- [Task details]
From the records beneath, determine how many lines contain "pose" and report only that figure.

- [Dataset records]
Lemma emitReadable__good s p : base s p -> good (emitReadable_ s) p.
Proof.
  intros I. unfold emitReadable_. destruct (_ && _); cbn [good emit]; split.
  - apply (base_add _ _ [_]); [|by repeat constructor]. by apply base_tell; [|intros [?|[?|?]]| |].
  - intros _ _ _. left. right. right. by left.
  - by apply (base_add _ _ [_]); [|repeat constructor].
  - intros _ _ _. left. right. right. by left.
Qed.

Lemma emittedReadable__good s p : Forall unread p -> base s (EmittedReadable :: p) -> good (emittedReadable_ s) p.
Proof.
  intros U I. cbn. split; [|intros _ _ _; left; right; right; by left]. apply (base_add _ _ [_]); [|by repeat constructor].
  apply (base_unread s); [done|by split|by split|done..|]. by apply (base_sub _ _ EmittedReadable).
Qed.

Lemma afterReadable_good s p : Forall unread p -> base s (AfterReadable :: p) -> good (afterReadable s) p.
Proof.
  intros U I. cbn. split; [|intros _ _ _; left; right; right; by left]. apply (base_add _ _ [_]); [|by repeat constructor].
  apply (base_unread s); [done|by split|by split|done..|]. by apply (base_sub _ _ AfterReadable).
Qed.

Lemma resumeEmit_good s p : Forall unread p -> base s (ResumeEmit :: p) -> good (resumeEmit s) p.
Proof.
  intros U I. cbn [resumeEmit emit good]. split; [|intros _ _ _; left; right; right; by left].
  apply base_tell; [|by intros [?|[?|?]]|done|done]. apply (base_add _ _ [_; _]); [|by repeat constructor].
  apply (base_same s _ (ResumeEmit :: p)); try done; [by left|set_solver|by auto|]. cbn. intros H.
  destruct (b_more _ _ I H) as [|H']; [auto|]. apply Exists_cons in H' as [[]|]. auto.
Qed.

Lemma resumeEnd_good s p : Forall unread p -> base s (ResumeEnd :: p) -> flows s (ResumeEnd :: p) -> good (resumeEnd s) p.
Proof.
  intros U I%base_idle F%flows_idle; [|done..]. unfold resumeEnd. destruct (_ && _); [by apply read_good|done].
Qed.

Lemma addedChunk_good s p : base s (AddedChunk :: p) -> flows s (AddedChunk :: p) -> good (Go (maybeReadMore s) []) p.
Proof.
  intros I F. pose proof (base_sub _ _ AddedChunk I ltac:(done) ltac:(done)) as I'. cbn. split; [by apply base_maybeReadMore|].
  unfold maybeReadMore. destruct (readingMore s) eqn:E.
  - intros Hf Hc Ho. destruct (F Hf Hc Ho) as [D|[S1 S2 S3]].
    + left. unfold driven in *. rewrite Exists_cons in D. cbn in D. tauto.
    + right. split; [done| |done]. intros Ee. destruct (S2 Ee) as (? & ? & _). split_and!; try done.
      destruct (b_more _ _ I' E) as [Ht|(i & Hi & Hm)%Exists_exists]; [by right; left|]. pose proof (b_fine _ _ I') as Hfi.
      rewrite Forall_forall in Hfi. specialize (Hfi i Hi). destruct i; try done; [|by right; right; right].
      destruct Hfi as (_ & _ & _ & An & _). left. destruct An as [|[?|[?|[Hnc|?]]]]; [done|congruence..|by destruct Hnc|lia].
  - intros Hf Hc Ho. destruct (F Hf Hc Ho) as [D|[S1 S2 S3]].
    + left. unfold driven in *. rewrite Exists_cons in D. cbn in *. rewrite !elem_of_app. tauto.
    + right. split; cbn; [done| |rewrite elem_of_app; tauto]. intros Ee. destruct (S2 Ee) as (? & ? & _). split_and!; try done.
      right. left. cbn. apply elem_of_app. right. by left.
Qed.

(** What only changes what the program saw. *)
Lemma base_visible s s' p :
  base s p -> visible s' -> buffer s' = buffer s -> length_ s' = length_ s -> history s' = history s ->
  (endEmitted s' = true -> ended s = true /\ length_ s = 0) -> (closeEmitted s' = true -> destroyed s = true) ->
  (errorEmitted s' = true -> errored s <> None) ->
  ended s' = ended s -> destroyed s' = destroyed s -> errored s' = errored s -> reading s' = reading s -> odd s' = odd s ->
  ticks s' = ticks s -> needReadable s' = needReadable s -> emittedReadable s' = emittedReadable s ->
  resumeScheduled s' = resumeScheduled s -> readingMore s' = readingMore s -> base s' p.
Proof.
  intros [[l [? ? ? ? ?]] V F T B1 B2 B3 B4 B5] V' E1 E2 E3 Hend Hcl Her E4 E5 E6 E7 E8 E9 E10 E11 E12 E13.
  assert (G : grows s s') by (split; congruence).
  assert (D : during_read s s').
  { split; [lia| |]; unfold answered, announced, clean; by rewrite ?E2, ?E4, ?E5, ?E6, ?E7, ?E8, ?E9, ?E10, ?E11. }
  split; rewrite ?E2, ?E4, ?E5, ?E6, ?E9, ?E12, ?E13; try done.
  - exists l. split; congruence.
  - eapply Forall_impl; [exact F|]. intros i. apply fine_grows; auto.
  - eapply Forall_impl; [exact T|]. intros t. by apply fine_tick_grows.
Qed.

Lemma checkError_cases er (s : state) :
  checkError er s = s \/ exists e, er = Some e /\ errored s = None /\ checkError er s = set_errored (Some e) s.
Proof. unfold checkError. destruct er as [e|]; [|by left]. destruct (errored s); [by left|]. right. by exists e. Qed.

Lemma checkError_errored er (s : state) : er <> None -> errored (checkError er s) <> None.
Proof. intros H. unfold checkError. destruct er as [e|]; [|done]. by destruct (errored s) eqn:E; [rewrite E|]. Qed.

(** An error or a destruction. *)
Lemma base_checkError er s p : base s p -> base (checkError er s) p.
Proof.
  intros I. destruct (checkError_cases er s) as [->|(e & -> & E & ->)]; [done|].
  apply (base_same s _ p p); [done|by split|by split|right|by auto|by auto|apply I|apply I]. split; cbn; [lia| |done]. intros _.
  right. right. right. left. by intros [_ ?].
Qed.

- [Task solution]
2